An organic resin material composed of an acrylic ultraviolet curable resin having two or more functional groups polymerizable by ultraviolet irradiation in one molecule, and an alkyl (meth) acrylate which is a material incompatible with the organic resin material A first step of mixing and preparing a coating liquid;
A second step of applying the coating liquid and forming a coating film having a phase separation structure in which the organic resin material and the incompatible material are phase separated;
The coating film is subjected to a curing treatment such as an ultraviolet irradiation treatment , the organic resin material is cured to fix the phase separation structure, and then the incompatible material is removed from the coating film subjected to the curing treatment. And a third step of forming a cured resin layer having a surface uneven structure, and a method for producing an antiglare sheet. An organic resin material comprising an acrylic ultraviolet curable resin having two or more functional groups polymerizable by ultraviolet irradiation in one molecule, an alkyl (meth) acrylate and a solvent which are incompatible with the organic resin material And a first step of preparing a coating liquid,
A second step of applying the coating liquid and forming a coating film having a phase separation structure in which the organic resin material and the incompatible material are phase separated;
A solvent removal step of removing the solvent from the coating film after the second step;
The coating film from which the solvent has been removed by the solvent removal step is subjected to a curing treatment such as an ultraviolet irradiation treatment , the organic resin material is cured to fix the phase separation structure, and then the coating film subjected to the curing treatment is used.
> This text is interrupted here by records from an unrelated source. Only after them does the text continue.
Lemma next_code_ok {E} fuel buf pos :
  0 <= pos <= zlen buf -> zlen buf - pos < Z.of_nat fuel ->
  exists r, next_code (E:=E) fuel buf pos = Ok r /\ found buf pos r.
Proof.
  revert pos. induction fuel as [|fuel IH]; intros pos Hpos Hf; [lia|].
  cbn [next_code]. destruct (pos + 3 <=? zlen buf) eqn:H3; b2p; cycle 1.
  { exists None. split; [done|]. intros d Hd He%code_end_range. lia. }
  assert (Hrec : forall (P : Prop), ~ code_end buf (pos + 3) -> ~ (code_end buf (pos + 4) /\ get buf pos = Some 0) ->
    (forall r, next_code (E:=E) fuel buf (pos + 1) = Ok r -> found buf pos r -> P) -> P).
  { intros P Ha Hb HP. destruct (IH (pos + 1)) as (r & Hr & Hfo); [lia|lia|].
    apply (HP r Hr), found_step; [lia|done..]. }
  destruct (idx_ok (E:=E) buf pos) as (b0 & G0 & ->); [lia|]. rb.
  destruct (idx_ok (E:=E) buf (pos + 1)) as (b1 & G1 & I1); [lia|].
  destruct (idx_ok (E:=E) buf (pos + 2)) as (b2 & G2 & I2); [lia|].
  destruct (decide (b0 = 0 /\ b1 = 0)) as [[-> ->]|Hn].
  - cbn [Z.eqb]. rewrite I1. rb. cbn [Z.eqb andb]. rewrite I2. rb.
    destruct (b2 =? 1) eqn:Hb2; b2p.
    { subst. eexists. split; [done|]. cbn [found data_start prefix_start].
      replace (pos + 3 - 3) with pos by lia. unfold code_end.
      replace (pos + 3 - 3) with pos by lia. replace (pos + 3 - 2) with (pos + 1) by lia.
      replace (pos + 3 - 1) with (pos + 2) by lia. split_and!; try done; [lia|].
      rewrite decide_False; [done|lia]. }
    pose proof (code_end_3 _ _ _ G2 Hb2) as N3.
    destruct ((pos + 4 <=? zlen buf) && (b2 =? 0)) eqn:H4; cycle 1.
    { rb. apply (Hrec _ N3); [|eauto]. intros [Hc _]. pose proof (code_end_range _ _ Hc).
      destruct Hc as (_ & Hc & _). replace (pos + 4 - 2) with (pos + 2) in Hc by lia.
      rewrite G2 in Hc. injection Hc as ->. b2p. cbn in H4. lia. }
    b2p. subst b2. destruct (idx_ok (E:=E) buf (pos + 3)) as (b3 & G3 & ->); [lia|]. rb.
    destruct (b3 =? 1) eqn:Hb3; b2p.
    + subst. eexists. split; [done|]. cbn [found data_start prefix_start].
      replace (pos + 4 - 4) with pos by lia. unfold code_end at 1.
      replace (pos + 4 - 3) with (pos + 1) by lia. replace (pos + 4 - 2) with (pos + 2) by lia.
      replace (pos + 4 - 1) with (pos + 3) by lia. split_and!; try done; [lia| |].
      * intros e He. by replace e with (pos + 3) by lia.
      * by rewrite decide_True by (split; [done|lia]).
    + apply (Hrec _ N3); [|eauto]. intros [(_ & _ & Hc) _].
      replace (pos + 4 - 1) with (pos + 3) in Hc by lia. congruence.
  - replace (let! b3 := _ in _) with (next_code (E:=E) fuel buf (pos + 1)).
    + apply Hrec; [| |eauto].
      * intros (Ha & Hb & _). replace (pos + 3 - 3) with pos in Ha by lia.
        replace (pos + 3 - 2) with (pos + 1) in Hb by lia. naive_solver.
      * intros [(Ha & Hb & _) H0]. replace (pos + 4 - 3) with (pos + 1) in Ha by lia. naive_solver.
    + destruct (b0 =? 0) eqn:E0; b2p; [rewrite I1|]; rb; [|done].
      by rewrite (proj2 (Z.eqb_neq b1 0)) by naive_solver.
Qed.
And a third step of forming a cured resin layer having a surface uneven structure by removing the incompatible material, and a method for producing an antiglare sheet. The method for producing an antiglare sheet according to claim 1 or 2, wherein the incompatible material has a molecular weight of 200 to 3,000 . The method for producing an antiglare sheet according to any one of claims 1 to 3, wherein the incompatible material in the third step is removed by solvent extraction. The method for producing an antiglare sheet according to claim 4, wherein a solvent used for the solvent extraction is liquefied carbon dioxide or carbon dioxide in a supercritical state. The method for producing an antiglare sheet according to claim 4, wherein the solvent used for the solvent extraction is an organic solvent that selectively dissolves incompatible materials. The method for producing an antiglare sheet according to any one of claims 1 to 6, wherein the antiglare sheet has a center line average surface roughness (Ra) of from 50 to 1500 nm and an average interval between valleys (Sm) of from 80 to 400 µm.